Refugees deported from Germany are fighting in Sierra Leone through the Network of Ex Asylum Seekers - NEAS - against stigmatisation and the European Union's deportation practices. The activists of NEAS work through their experiences in a play.
'I was in Germany for ten years, and suddenly I'm standing on my family's doorstep with empty hands. It's difficult to be accepted again as part of the community,' Mustapha explains to a medico staff member. After the traumatic experience of being deported from Germany, he faced rejection by his family and neighbours in Sierra Leone. Not knowing European laws on asylum, people assume the young men and women were deported because of offences committed in Germany. Even local human rights organisations rarely understand the restrictive European asylum laws, and do not know that people can be deported without committing any crime.
Fear of stigmatisation and discrimination leads deportees to try and stay out of sight, and keep silent about their experience. For several, the stress during and after deportation was so great that they became mentally ill. Overcoming this isolation is one of the goals of NEAS. The self-help group offers an opportunity to share experience with other sufferers and provide mutual support. In a protected setting, deportees can tell their stories and organise to improve their situation.
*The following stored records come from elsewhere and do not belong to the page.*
(** X2. When the first of two byte sequences is a whole number of 4-byte
    blocks, the text of their concatenation is the text of the first
    followed by the text of the second. *)
Theorem encode85_app (m : nat) (bs cs : list byte) :
  length bs = (4 * m)%nat ->
  exists s t : string,
    encode85 bs = Ok s /\ encode85 cs = Ok t /\ encode85 (bs ++ cs) = Ok (s +:+ t).
Proof.
  intros Hlen.
  exists (string_of_list_byte (encode85_spec bs)), (string_of_list_byte (encode85_spec cs)).
  rewrite !encode85_total, (encode85_spec_app m cs bs Hlen), string_of_list_byte_app.
  auto.
Qed.

Lemma encode85_app_witness :
  exists s t : string,
    encode85 [x86; x4f; xd2; x6f] = Ok s /\ encode85 [x41] = Ok t /\
    encode85 ([x86; x4f; xd2; x6f] ++ [x41]) = Ok (s +:+ t).
Proof.
  apply (encode85_app 1 [x86; x4f; xd2; x6f] [x41]). reflexivity.
Defined.

(** The characters of the alphabet are printable ASCII, from 33 to 125, and
    none of them is a double quote (34), an apostrophe (39), a comma (44), a
    semicolon (59), a backslash (92), an underscore (95), a backquote (96) or
    a bar (124). *)
Lemma z85digits_printable :
  Forall (fun c => 33 <= byte_val c <= 125 /\ byte_val c ∉ [34; 39; 44; 59; 92; 95; 96; 124])
    z85digits.
Proof.
  apply (Forall_fmap byte_val (fun v => 33 <= v <= 125 /\ v ∉ [34; 39; 44; 59; 92; 95; 96; 124])).
  apply (bool_decide_unpack
           (Forall (fun v => 33 <= v <= 125 /\ v ∉ [34; 39; 44; 59; 92; 95; 96; 124])
              (byte_val <$> z85digits))).
  vm_compute. reflexivity.
Qed.

(** X3. A text that [encode85] returns has only printable ASCII characters
    other than the space, and in it no double quote, apostrophe, comma,
    semicolon, backslash, underscore, backquote, bar or tilde. *)
Theorem encode85_printable (bytes : list byte) (s : string) :
  encode85 bytes = Ok s ->
  Forall (fun c => 33 <= byte_val c <= 125 /\ byte_val c ∉ [34; 39; 44; 59; 92; 95; 96; 124])
    (list_byte_of_string s).
Proof.
  rewrite encode85_total. intros [= <-].
  rewrite list_byte_of_string_of_list_byte.
  eapply Forall_impl; [apply encode85_spec_alphabet|].
  intros c Hc. pose proof z85digits_printable as Hall.
  rewrite Forall_forall in Hall. apply Hall. exact Hc.
Qed.

Lemma encode85_printable_witness :
  Forall (fun c => 33 <= byte_val c <= 125 /\ byte_val c ∉ [34; 39; 44; 59; 92; 95; 96; 124])
    (list_byte_of_string "HelloWorld").
Proof.
  apply (encode85_printable [x86; x4f; xd2; x6f; xb5; x59; xf7; x5b]).
  vm_compute. reflexivity.
Defined.

(** * Further properties of the header parser *)

Lemma contains_app (c : ascii) (a b : string) :
  contains c (a +:+ b) = contains c a || contains c b.
Proof.
  induction a as [|x a IH]; [reflexivity|].
  rewrite string_app_cons. cbn [contains]. rewrite IH. apply orb_assoc.
Qed.

Lemma strings_Split_app_all (a b : string) (sep : ascii) :
  strings_Split (a +:+ String sep b) sep = strings_Split a sep ++ strings_Split b sep.
Proof.
  induction a as [|c a IH]; rewrite ?string_app_nil_l, ?string_app_cons;
    cbn [strings_Split].
  - rewrite Ascii.eqb_refl. reflexivity.
  - rewrite IH. destruct (Ascii.eqb c sep); [reflexivity|].
    destruct (strings_Split_nonempty a sep) as (part & parts & ->). reflexivity.
Qed.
In 2013 NEAS developed a drama on the subject of deportation, in cooperation with the Tabule Theatre from Freetown. The sufferers acted out their own story, experiencing the process of deportation again. By performing the piece to an audience of close friends and the theatre members, they also broke the silence about the subject. The experience was so encouraging that the group decided to film a performance of the play and make it accessible to a wider audience.
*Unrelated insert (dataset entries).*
(** The paragraph loop has lost none of the short paragraphs [done]: each
    one that is not blank and has at most [chunk_size] words is an element
    of the group of an emitted chunk or of the accumulator. *)
Definition paragraphs_kept (chunk_size : Z) (done : list str)
  (st : list str * list str * Z) : Prop :=
  forall p, In p done -> strip p <> [] ->
    len (split_ws (strip p)) <= chunk_size ->
    (exists b a, In (join (py " ") (b ++ strip p :: a)) st.1.1)
    \/ (exists b a, st.1.2 = b ++ strip p :: a).

(** [len(s.split())] and its sum over a list of strings. *)
Definition word_count (s : str) : Z := len (split_ws s).

Fixpoint word_total (l : list str) : Z :=
  match l with
  | [] => 0
  | p :: l' => word_count p + word_total l'
  end.

(** A printed line that reports a failure. *)
Definition is_failure (l : line) : bool :=
  match l with
  | Failed _ _ => true
  | Ingested _ _ => false
  end.

(** Durations in geometric progression: each one is to the next as the
    one before was to it. *)
Definition geometric (l : list Z) : Prop :=
  forall (i : nat) (a b c : Z),
    l !! i = Some a -> l !! S i = Some b -> l !! S (S i) = Some c ->
    b * b = a * c.

(** Durations in arithmetic progression with the given step. *)
Definition arithmetic (step : Z) (l : list Z) : Prop :=
  forall (i : nat) (a b : Z),
    l !! i = Some a -> l !! S i = Some b -> b - a = step.

(** The delays of [n] throttled turns of the retry loop, the first one
    numbered [attempt]. *)
Definition waits (attempt : Z) (n : nat) : list Z :=
  map (fun k => Scholar.RETRY_DELAY * (attempt + 1 + Z.of_nat k)) (seq 0 n).

Section Delivered.

Variable load_pdf load_markdown load_html load_text : str -> result str.

(** What a listed path contributes to the result of a directory run: the
    records of its document when its extension is accepted and the
    ingestion returns, nothing otherwise. *)
Definition delivered (chunk_size : Z) (overlap_ratio : Q)
  (extensions : list str) (file_path : str) : list chunk :=
  if bool_decide (lower (Pathlib.suffix file_path) ∈ extensions) then
    match ingest_document load_pdf load_markdown load_html load_text
            (Pathlib.to_str file_path) chunk_size overlap_ratio with
    | Ok chunks => chunks
    | Raise _ => []
    end
  else [].

(** The failure lines a listed path gives rise to. *)
Definition reported (chunk_size : Z) (overlap_ratio : Q)
  (extensions : list str) (file_path : str) : list line :=
  if bool_decide (lower (Pathlib.suffix file_path) ∈ extensions) then
    match ingest_document load_pdf load_markdown load_html load_text
            (Pathlib.to_str file_path) chunk_size overlap_ratio with
    | Ok _ => []
    | Raise e => [Failed (Pathlib.name file_path) e]
    end
  else [].

End Delivered.



(** An input that makes the loop of [main] leave: an interrupt, or a line
    that reads [quit], [exit] or [q] in any case, spaces around it apart. *)
Definition stops (ev : Rag.event) : bool :=
  match ev with
  | Rag.Interrupt => true
  | Rag.Eof => false
  | Rag.Line s => bool_decide (lower (strip s) ∈ Rag.quit_words)
  end.

(** The question a line asks, if any: its text without the spaces around
    it, unless nothing is left. *)
Definition question_of (ev : Rag.event) : option str :=
  match ev with
  | Rag.Line s => if truthy (strip s) then Some (strip s) else None
  | _ => None
  end.

(** A call of [ask] that ends the loop of [main]. *)
Definition leaves_main (outcome : Rag.ending) : bool :=
  match outcome with
  | Rag.Interrupted | Rag.Escapes _ => true
  | Rag.Answers _ | Rag.Fails _ => false
  end.

(** An input that ends the loop of [main] with the assistant [ask]: one
    that stops it, or a question during which [ask] is interrupted or
    raises what is no [Exception]. *)
Definition ends_loop (ask : str -> list str * Rag.ending) (ev : Rag.event)
  : bool :=
  stops ev
  || match question_of ev with
     | Some question => leaves_main (ask question).2
     | None => false
     end.

End Notions.

Import Notions.

(** ** Concrete collaborators for the examples *)

Module Scenario.

(** A directory of three files whose PDF cannot be read. *)
Definition broken_pdf (path : str) : result str :=
  Raise (LoaderError (py "EOF marker not found")).
Definition plain_reader (path : str) : result str :=
  Ok (py "alpha beta" ++ [nl; nl] ++ py "gamma").
Definition three_files (directory : str) : list str :=
  [py "docs/a.txt"; py "docs/b.pdf"; py "docs/c.md"].

(** An embedding model that answers with one number per text, and one
    that is not available. *)
Definition length_embed (texts : list str) : result (list Z) :=
  Ok (map len texts).
Definition embed_down (texts : list str) : result (list Z) :=
  Raise (EmbeddingError (py "model not loaded")).

(** A search that answers with the first [n] ids of the collection, and
    the collection query over it. *)
Definition first_ids (c : gmap str (Store.entry Z)) (qs : list Z) (n : Z)
  : result (list str) :=
  Ok (firstn (Z.to_nat n) (map fst (map_to_list c))).
Definition strict_query
  : gmap str (Store.entry Z) -> list Z -> Z -> result (list str) :=
  Store.checked_query first_ids.

(** Five records of [paper.pdf] and three of [other.pdf]. *)
Definition paper_records : list Ingest.chunk :=
  Ingest.ingest_records (py "paper.pdf") (py "paper") 0
    [py "one"; py "two"; py "three"; py "four"; py "five"].
Definition other_records : list Ingest.chunk :=
  Ingest.ingest_records (py "other.pdf") (py "paper") 0
    [py "six"; py "seven"; py "eight"].

(** The store after both lists were written. *)
Definition eight_records : gmap str (Store.entry Z) :=
  match Store.upsert_chunks length_embed ∅ (paper_records ++ other_records)
  with
  | Ok c => c
  | Raise _ => ∅
  end.

(** One paragraph of four sentences, the first of six words. *)
Definition four_sentences : str :=
  py "One two three four five six. Seven eight. Nine ten eleven twelve thirteen. x".

(** Two paragraphs of six words each. *)
Definition two_paragraphs : str :=
  py "a b c d e f" ++ [nl; nl] ++ py "g h i j k l".

(** An upstream service that answers every request with status 429. *)
Definition always_throttled (n : nat) : Scholar.attempt_outcome :=
  Scholar.Answers (Scholar.Response 429 []).

(** The empty store after the three records of [other.pdf] were written. *)
Definition other_stored : gmap str (Store.entry Z) :=
  match Store.upsert_chunks length_embed ∅ other_records with
  | Ok c => c
  | Raise _ => ∅
  end.

(** The empty store after the five records of [paper.pdf] were written. *)
Definition paper_stored : gmap str (Store.entry Z) :=
  match Store.upsert_chunks length_embed ∅ paper_records with
  | Ok c => c
  | Raise _ => ∅
  end.

(** The records of two files with one stem, read by [plain_reader]. *)
Definition a_txt_records : list Ingest.chunk :=
  match Ingest.ingest_document broken_pdf plain_reader plain_reader
          plain_reader (py "docs/a.txt") 512 (1 # 10) with
  | Ok records => records
  | Raise _ => []
  end.
Definition a_md_records : list Ingest.chunk :=
  match Ingest.ingest_document broken_pdf plain_reader plain_reader
          plain_reader (py "notes/a.md") 512 (1 # 10) with
  | Ok records => records
  | Raise _ => []
  end.

(** A post with a permalink in the usual form. *)
Definition sample_post : Community.reddit_post :=
  Community.RedditPost (Some (py "Chunking tips")) (Some (py "Use overlap."))
    (Some 42)
    (Some (py "https://reddit.com/r/LangChain/comments/1abcde/chunking_tips/"))
    (Some (py "LangChain")) (Some 7).

(** A service that throttles the first two requests and then answers,
    and one that throttles once and then reports a server error. *)
Definition throttled_twice (n : nat) : Scholar.attempt_outcome :=
  if (n <? 2)%nat then Scholar.Answers (Scholar.Response 429 [])
  else Scholar.Answers (Scholar.Response 200 (py "{}")).
Definition throttled_then_500 (n : nat) : Scholar.attempt_outcome :=
  if (n <? 1)%nat then Scholar.Answers (Scholar.Response 429 [])
  else Scholar.Answers (Scholar.Response 500 []).

(** An assistant that repeats the question, one that always fails, and
    one that is interrupted at the question [slow]. *)
Definition echo_ask (question : str) : list str * Rag.ending :=
  ([], Rag.Answers question).
Definition failing_ask (question : str) : list str * Rag.ending :=
  ([], Rag.Fails (RequestError (py "connection refused"))).
Definition interrupted_ask (question : str) : list str * Rag.ending :=
  if bool_decide (question = py "slow") then ([], Rag.Interrupted)
  else ([], Rag.Answers question).

(** A document of three paragraphs with one text, its reader, and its
    records for chunks of two words. *)
Definition repeating_reader (path : str) : result str :=
  Ok (py "same words" ++ [nl; nl] ++ py "same words" ++ [nl; nl]
      ++ py "same words").
Definition repeated_records : list Ingest.chunk :=
  match Ingest.ingest_document broken_pdf repeating_reader plain_reader
          plain_reader (py "docs/r.md") 2 0 with
  | Ok records => records
  | Raise _ => []
  end.

(** One retrieved document with its source. *)
Definition one_hit : Retrieve.RetrievalResult Z :=
  Retrieve.Result [py "Chunks overlap."]
    [{["source" := py "paper.pdf"]}] [0].
Definition message_of (e : exn) : str :=
  match e with
  | ValueError m | HTTPError m | RequestError m | LoaderError m
  | EmbeddingError m | DecodeError m => m
  | IndexError => py "list index out of range"
  end.


End Scenario.

Import Scenario.

(** * Properties *)

(** ** Python strings: splitting, joining, stripping *)

Module PyStrFacts.

Lemma split_from_not_nil sep : forall s k, split_from sep k s <> [].
Proof.
  induction s as [|c s IH]; intros k; simpl; [discriminate|].
  destruct k as [|k]; [|apply IH].
  destruct (startswith sep (c :: s)); [discriminate|].
  destruct (split_from sep 0 s); discriminate.
Qed.

Lemma join_cons sep x y l :
  join sep (x :: y :: l) = x ++ sep ++ join sep (y :: l).
Proof. reflexivity. Qed.

Lemma join_cons_char sep c p ps :
  join sep ((c :: p) :: ps) = c :: join sep (p :: ps).
Proof. destruct ps; reflexivity. Qed.

Lemma join_snoc sep l y :
  l <> [] -> join sep (l ++ [y]) = join sep l ++ sep ++ y.
Proof.
  induction l as [|x l IH]; intros Hl; [contradiction|].
  destruct l as [|x' l]; [reflexivity|].
  change ((x :: x' :: l) ++ [y]) with (x :: (x' :: l) ++ [y]).
  cbn [app]. rewrite !join_cons. change (x' :: l ++ [y]) with ((x' :: l) ++ [y]).
  rewrite IH by discriminate. now rewrite <- !app_assoc.
Qed.

Lemma startswith_app p : forall s, startswith p s = true -> exists r, s = p ++ r.
Proof.
  induction p as [|a p IH]; intros s H; simpl in H.
  - now exists s.
  - destruct s as [|b s]; [discriminate|].
    apply andb_prop in H as [Hab Hps]. apply Ascii.eqb_eq in Hab as ->.
    destruct (IH s Hps) as [r ->]. now exists r.
Qed.

(** Joining the pieces with the separator gives the text back. *)
Lemma join_split_from sep :
  sep <> [] -> forall s k, join sep (split_from sep k s) = skipn k s.
Proof.
  intros Hsep. induction s as [|c s IH]; intros k.
  - now destruct k.
  - destruct k as [|k]; [|apply IH].
    cbn [split_from skipn]. destruct (startswith sep (c :: s)) eqn:Hst.
    + apply startswith_app in Hst as [r Hr].
      destruct sep as [|a sep']; [contradiction|].
      injection Hr as <- ->.
      replace (length (c :: sep') - 1)%nat with (length sep')
        by (cbn [length]; lia).
      pose proof (split_from_not_nil (c :: sep') (sep' ++ r) (length sep'))
        as Hne.
      destruct (split_from _ _ _) as [|y l] eqn:Hsplit; [contradiction|].
      rewrite join_cons, <- Hsplit, IH.
      rewrite skipn_app, Nat.sub_diag, skipn_all. reflexivity.
    + pose proof (split_from_not_nil sep s 0) as Hne.
      specialize (IH 0%nat). cbn [skipn] in IH.
      destruct (split_from sep 0 s) as [|p ps]; [contradiction|].
      now rewrite join_cons_char, IH.
Qed.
NEAS's critical voice can no longer be overlooked. Government representatives from Sierra Leone invited the deportee network to participate in a committee on migration in the Ministry of Foreign Affairs, and promised a detailed review of NEAS's concerns. Tejan Lamboi, international coordinator and founder member of NEAS, talked about this development: 'Today, NEAS activists no longer tell their stories as just victims. We're actively involved in dialogue with organisations in criticising and changing current conditions.'
medico international has been working with NEAS since the network's formation, and provided a total of €26,790 to support its work in 2013.